What the exercise asks
Would you retype each record exactly as given?

Supplied information

(** ** The lookup list, line by line *)

Lemma lookUp_appends rows strSrcAddr intSrcAddrType strDstAddr intDstAddrType
    boolFqdnAndGeoMatchAll (arrayResult arrayResultWithoutIneffectual : list string) :
  lookUpAddrInNormalizedPoliciesArray rows strSrcAddr intSrcAddrType strDstAddr
    intDstAddrType boolFqdnAndGeoMatchAll arrayResult arrayResultWithoutIneffectual
  = let new := lookUpAddrInNormalizedPoliciesArray rows strSrcAddr intSrcAddrType
                 strDstAddr intDstAddrType boolFqdnAndGeoMatchAll [] [] in
    ((arrayResult ++ fst new)%list, (arrayResultWithoutIneffectual ++ snd new)%list).
Proof.
  cbv zeta. unfold lookUpAddrInNormalizedPoliciesArray.
  destruct (isIPv6 intSrcAddrType && _); [now rewrite !app_nil_r|].
  destruct (isIPv6 intDstAddrType && _); [now rewrite !app_nil_r|].
  cbn [fst snd]. rewrite !lookUpRows_result, !lookUpRows_without. reflexivity.
Qed.

Lemma lookUpLine_appends rows boolFqdnAndGeoMatchAll
    (results : list string * list string) (strText : string) :
  lookUpLine rows boolFqdnAndGeoMatchAll results strText
  = ((fst results ++ fst (lineResults rows boolFqdnAndGeoMatchAll strText))%list,
     (snd results ++ snd (lineResults rows boolFqdnAndGeoMatchAll strText))%list).
Proof.
  destruct results as [r1 r2]. unfold lineResults, lookUpLine. cbn [fst snd].
  destruct (String.length (trim strText) =? 0)%nat; [now rewrite !app_nil_r|].
  destruct (_ || _); [now rewrite !app_nil_r|].
  destruct (classifyLookupAddr (trim (nth 0 _ ""))) as [t1 a1].
  destruct (_ && isUnknown t1); [now rewrite !app_nil_r|].
  destruct (classifyLookupAddr _) as [t2 a2].
  destruct (_ && isUnknown t2); [now rewrite !app_nil_r|].
  apply lookUp_appends.
Qed.

Lemma lookUpLines_appends rows boolFqdnAndGeoMatchAll (lines : list string) :
  forall results : list string * list string,
    fold_left (lookUpLine rows boolFqdnAndGeoMatchAll) lines results
    = ((fst results
        ++ concat (map (fun l => fst (lineResults rows boolFqdnAndGeoMatchAll l)) lines))%list,
       (snd results
        ++ concat (map (fun l => snd (lineResults rows boolFqdnAndGeoMatchAll l)) lines))%list).
Proof.
  induction lines as [|l lines IH]; intros [r1 r2]; cbn [fold_left map concat fst snd].
  - now rewrite !app_nil_r.
  - rewrite lookUpLine_appends, IH. cbn [fst snd]. now rewrite <- !app_assoc.
Qed.

(** X19: the lines of the lookup list are looked up independently of one
    another: each result list of [lookUpAddrList] is the concatenation, in
    the order of the lines, of the results each line gives by itself; and a
    line that is empty after trimming or starts with [!] or [#] gives
    nothing. *)
Theorem lookUpAddrList_is_line_by_line (rows : list string) (listOfLookUpAddr : string)
    (boolFqdnAndGeoMatchAll : bool) :
  lookUpAddrList rows listOfLookUpAddr boolFqdnAndGeoMatchAll
  = (concat (map (fun l => fst (lineResults rows boolFqdnAndGeoMatchAll l))
               (splitLines listOfLookUpAddr)),
     concat (map (fun l => snd (lineResults rows boolFqdnAndGeoMatchAll l))
               (splitLines listOfLookUpAddr)))
  /\ (forall strText,
        trim strText = "" \/ substring (trim strText) 0 1 = "!"
        \/ substring (trim strText) 0 1 = "#" ->
        lineResults rows boolFqdnAndGeoMatchAll strText = ([], [])).
Proof.
  split.
  - unfold lookUpAddrList. now rewrite lookUpLines_appends.
  - intros strText H. unfold lineResults, lookUpLine.
    destruct H as [-> | [-> | ->]]; [reflexivity | |];
      cbn [String.eqb Ascii.eqb Bool.eqb orb andb];
      now destruct (String.length (trim strText) =? 0)%nat.
Qed.

Lemma lookUpAddrList_is_line_by_line_witness :
  lineResults [] false "  # a comment" = ([], []).
Proof.
  destruct (lookUpAddrList_is_line_by_line [] "" false) as (_ & H).
  apply H. right. right. reflexivity.
Defined.

(** * Arrays without duplicates *)

Lemma existsb_eqb_elem_of (x : string) (l : list string) :
  existsb (String.eqb x) l = true <-> x ∈ l.
Proof.
  rewrite existsb_exists, list_elem_of_In. split.
  - intros (y & Hy & E). apply String.eqb_eq in E. now subst.
  - intros H. exists x. split; [exact H | apply String.eqb_refl].
Qed.

Lemma setAdd_elem_of (set : list string) (x y : string) :
  y ∈ setAdd set x <-> y ∈ set \/ y = x.
Proof.
  unfold setAdd. destruct (existsb (String.eqb x) set) eqn:E.
  - apply existsb_eqb_elem_of in E. split; [auto | intros [H | ->]; assumption].
  - rewrite elem_of_app, list_elem_of_singleton. tauto.
Qed.

Lemma setAdd_NoDup (set : list string) (x : string) :
  NoDup set -> NoDup (setAdd set x).
Proof.
  intros H. unfold setAdd. destruct (existsb (String.eqb x) set) eqn:E; [exact H|].
  apply NoDup_app. split; [exact H|]. split; [|apply NoDup_singleton].
  intros y Hy Hy'. apply list_elem_of_singleton in Hy'. subst y.
  apply existsb_eqb_elem_of in Hy. congruence.
Qed.

Lemma fold_setAdd_elem_of (l : list string) : forall (acc : list string) (y : string),
  y ∈ fold_left setAdd l acc <-> y ∈ acc \/ y ∈ l.
Proof.
  induction l as [|x l IH]; intros acc y; cbn [fold_left].
  - rewrite elem_of_nil. tauto.
  - rewrite IH, setAdd_elem_of, elem_of_cons. tauto.
Qed.

Lemma fold_setAdd_NoDup (l : list string) : forall acc : list string,
  NoDup acc -> NoDup (fold_left setAdd l acc).
Proof.
  induction l as [|x l IH]; intros acc Hacc; cbn [fold_left]; [exact Hacc|].
  apply IH, setAdd_NoDup, Hacc.
Qed.

(** The set keeps what it has: the fold extends the accumulator by a
    subsequence of the list. *)
Lemma fold_setAdd_extends (l : list string) : forall acc : list string,
  exists r, fold_left setAdd l acc = (acc ++ r)%list /\ r `sublist_of` l.
Proof.
  induction l as [|x l IH]; intros acc; cbn [fold_left].
  - exists []. split; [now rewrite app_nil_r | constructor].
  - destruct (IH (setAdd acc x)) as (r & -> & Hr). unfold setAdd.
    destruct (existsb (String.eqb x) acc).
    + exists r. split; [reflexivity | now apply sublist_cons].
    + exists (x :: r). split; [now rewrite <- app_assoc | now apply sublist_skip].
Qed.

Lemma fold_setAdd_fresh (l : list string) : forall acc : list string,
  NoDup (acc ++ l) -> fold_left setAdd l acc = (acc ++ l)%list.
Proof.
  induction l as [|x l IH]; intros acc H; cbn [fold_left]; [now rewrite app_nil_r|].
  assert (Hx : existsb (String.eqb x) acc = false).
  { apply not_true_is_false. intros E. apply existsb_eqb_elem_of in E.
    apply NoDup_app in H as (_ & H & _). apply (H x E). now left. }
  unfold setAdd. rewrite Hx.
  replace (acc ++ x :: l)%list with ((acc ++ [x]) ++ l)%list in * by now rewrite <- app_assoc.
  now apply IH.
Qed.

Solution below
(** ** The lookup list, line by line *)

Lemma lookUp_appends rows strSrcAddr intSrcAddrType strDstAddr intDstAddrType
    boolFqdnAndGeoMatchAll (arrayResult arrayResultWithoutIneffectual : list string) :
  lookUpAddrInNormalizedPoliciesArray rows strSrcAddr intSrcAddrType strDstAddr
    intDstAddrType boolFqdnAndGeoMatchAll arrayResult arrayResultWithoutIneffectual
  = let new := lookUpAddrInNormalizedPoliciesArray rows strSrcAddr intSrcAddrType
                 strDstAddr intDstAddrType boolFqdnAndGeoMatchAll [] [] in
    ((arrayResult ++ fst new)%list, (arrayResultWithoutIneffectual ++ snd new)%list).
Proof.
  cbv zeta. unfold lookUpAddrInNormalizedPoliciesArray.
  destruct (isIPv6 intSrcAddrType && _); [now rewrite !app_nil_r|].
  destruct (isIPv6 intDstAddrType && _); [now rewrite !app_nil_r|].
  cbn [fst snd]. rewrite !lookUpRows_result, !lookUpRows_without. reflexivity.
Qed.

Lemma lookUpLine_appends rows boolFqdnAndGeoMatchAll
    (results : list string * list string) (strText : string) :
  lookUpLine rows boolFqdnAndGeoMatchAll results strText
  = ((fst results ++ fst (lineResults rows boolFqdnAndGeoMatchAll strText))%list,
     (snd results ++ snd (lineResults rows boolFqdnAndGeoMatchAll strText))%list).
Proof.
  destruct results as [r1 r2]. unfold lineResults, lookUpLine. cbn [fst snd].
  destruct (String.length (trim strText) =? 0)%nat; [now rewrite !app_nil_r|].
  destruct (_ || _); [now rewrite !app_nil_r|].
  destruct (classifyLookupAddr (trim (nth 0 _ ""))) as [t1 a1].
  destruct (_ && isUnknown t1); [now rewrite !app_nil_r|].
  destruct (classifyLookupAddr _) as [t2 a2].
  destruct (_ && isUnknown t2); [now rewrite !app_nil_r|].
  apply lookUp_appends.
Qed.

Lemma lookUpLines_appends rows boolFqdnAndGeoMatchAll (lines : list string) :
  forall results : list string * list string,
    fold_left (lookUpLine rows boolFqdnAndGeoMatchAll) lines results
    = ((fst results
        ++ concat (map (fun l => fst (lineResults rows boolFqdnAndGeoMatchAll l)) lines))%list,
       (snd results
        ++ concat (map (fun l => snd (lineResults rows boolFqdnAndGeoMatchAll l)) lines))%list).
Proof.
  induction lines as [|l lines IH]; intros [r1 r2]; cbn [fold_left map concat fst snd].
  - now rewrite !app_nil_r.
  - rewrite lookUpLine_appends, IH. cbn [fst snd]. now rewrite <- !app_assoc.
Qed.

(** X19: the lines of the lookup list are looked up independently of one
    another: each result list of [lookUpAddrList] is the concatenation, in
    the order of the lines, of the results each line gives by itself; and a
    line that is empty after trimming or starts with [!] or [#] gives
    nothing. *)
Theorem lookUpAddrList_is_line_by_line (rows : list string) (listOfLookUpAddr : string)
    (boolFqdnAndGeoMatchAll : bool) :
  lookUpAddrList rows listOfLookUpAddr boolFqdnAndGeoMatchAll
  = (concat (map (fun l => fst (lineResults rows boolFqdnAndGeoMatchAll l))
               (splitLines listOfLookUpAddr)),
     concat (map (fun l => snd (lineResults rows boolFqdnAndGeoMatchAll l))
               (splitLines listOfLookUpAddr)))
  /\ (forall strText,
        trim strText = "" \/ substring (trim strText) 0 1 = "!"
        \/ substring (trim strText) 0 1 = "#" ->
        lineResults rows boolFqdnAndGeoMatchAll strText = ([], [])).
Proof.
  split.
  - unfold lookUpAddrList. now rewrite lookUpLines_appends.
  - intros strText H. unfold lineResults, lookUpLine.
    destruct H as [-> | [-> | ->]]; [reflexivity | |];
      cbn [String.eqb Ascii.eqb Bool.eqb orb andb];
      now destruct (String.length (trim strText) =? 0)%nat.
Qed.

Lemma lookUpAddrList_is_line_by_line_witness :
  lineResults [] false "  # a comment" = ([], []).
Proof.
  destruct (lookUpAddrList_is_line_by_line [] "" false) as (_ & H).
  apply H. right. right. reflexivity.
Defined.

(** * Arrays without duplicates *)

Lemma existsb_eqb_elem_of (x : string) (l : list string) :
  existsb (String.eqb x) l = true <-> x ∈ l.
Proof.
  rewrite existsb_exists, list_elem_of_In. split.
  - intros (y & Hy & E). apply String.eqb_eq in E. now subst.
  - intros H. exists x. split; [exact H | apply String.eqb_refl].
Qed.

Lemma setAdd_elem_of (set : list string) (x y : string) :
  y ∈ setAdd set x <-> y ∈ set \/ y = x.
Proof.
  unfold setAdd. destruct (existsb (String.eqb x) set) eqn:E.
  - apply existsb_eqb_elem_of in E. split; [auto | intros [H | ->]; assumption].
  - rewrite elem_of_app, list_elem_of_singleton. tauto.
Qed.

Lemma setAdd_NoDup (set : list string) (x : string) :
  NoDup set -> NoDup (setAdd set x).
Proof.
  intros H. unfold setAdd. destruct (existsb (String.eqb x) set) eqn:E; [exact H|].
  apply NoDup_app. split; [exact H|]. split; [|apply NoDup_singleton].
  intros y Hy Hy'. apply list_elem_of_singleton in Hy'. subst y.
  apply existsb_eqb_elem_of in Hy. congruence.
Qed.

Lemma fold_setAdd_elem_of (l : list string) : forall (acc : list string) (y : string),
  y ∈ fold_left setAdd l acc <-> y ∈ acc \/ y ∈ l.
Proof.
  induction l as [|x l IH]; intros acc y; cbn [fold_left].
  - rewrite elem_of_nil. tauto.
  - rewrite IH, setAdd_elem_of, elem_of_cons. tauto.
Qed.

Lemma fold_setAdd_NoDup (l : list string) : forall acc : list string,
  NoDup acc -> NoDup (fold_left setAdd l acc).
Proof.
  induction l as [|x l IH]; intros acc Hacc; cbn [fold_left]; [exact Hacc|].
  apply IH, setAdd_NoDup, Hacc.
Qed.

(** The set keeps what it has: the fold extends the accumulator by a
    subsequence of the list. *)
Lemma fold_setAdd_extends (l : list string) : forall acc : list string,
  exists r, fold_left setAdd l acc = (acc ++ r)%list /\ r `sublist_of` l.
Proof.
  induction l as [|x l IH]; intros acc; cbn [fold_left].
  - exists []. split; [now rewrite app_nil_r | constructor].
  - destruct (IH (setAdd acc x)) as (r & -> & Hr). unfold setAdd.
    destruct (existsb (String.eqb x) acc).
    + exists r. split; [reflexivity | now apply sublist_cons].
    + exists (x :: r). split; [now rewrite <- app_assoc | now apply sublist_skip].
Qed.

Lemma fold_setAdd_fresh (l : list string) : forall acc : list string,
  NoDup (acc ++ l) -> fold_left setAdd l acc = (acc ++ l)%list.
Proof.
  induction l as [|x l IH]; intros acc H; cbn [fold_left]; [now rewrite app_nil_r|].
  assert (Hx : existsb (String.eqb x) acc = false).
  { apply not_true_is_false. intros E. apply existsb_eqb_elem_of in E.
    apply NoDup_app in H as (_ & H & _). apply (H x E). now left. }
  unfold setAdd. rewrite Hx.
  replace (acc ++ x :: l)%list with ((acc ++ [x]) ++ l)%list in * by now rewrite <- app_assoc.
  now apply IH.
Qed.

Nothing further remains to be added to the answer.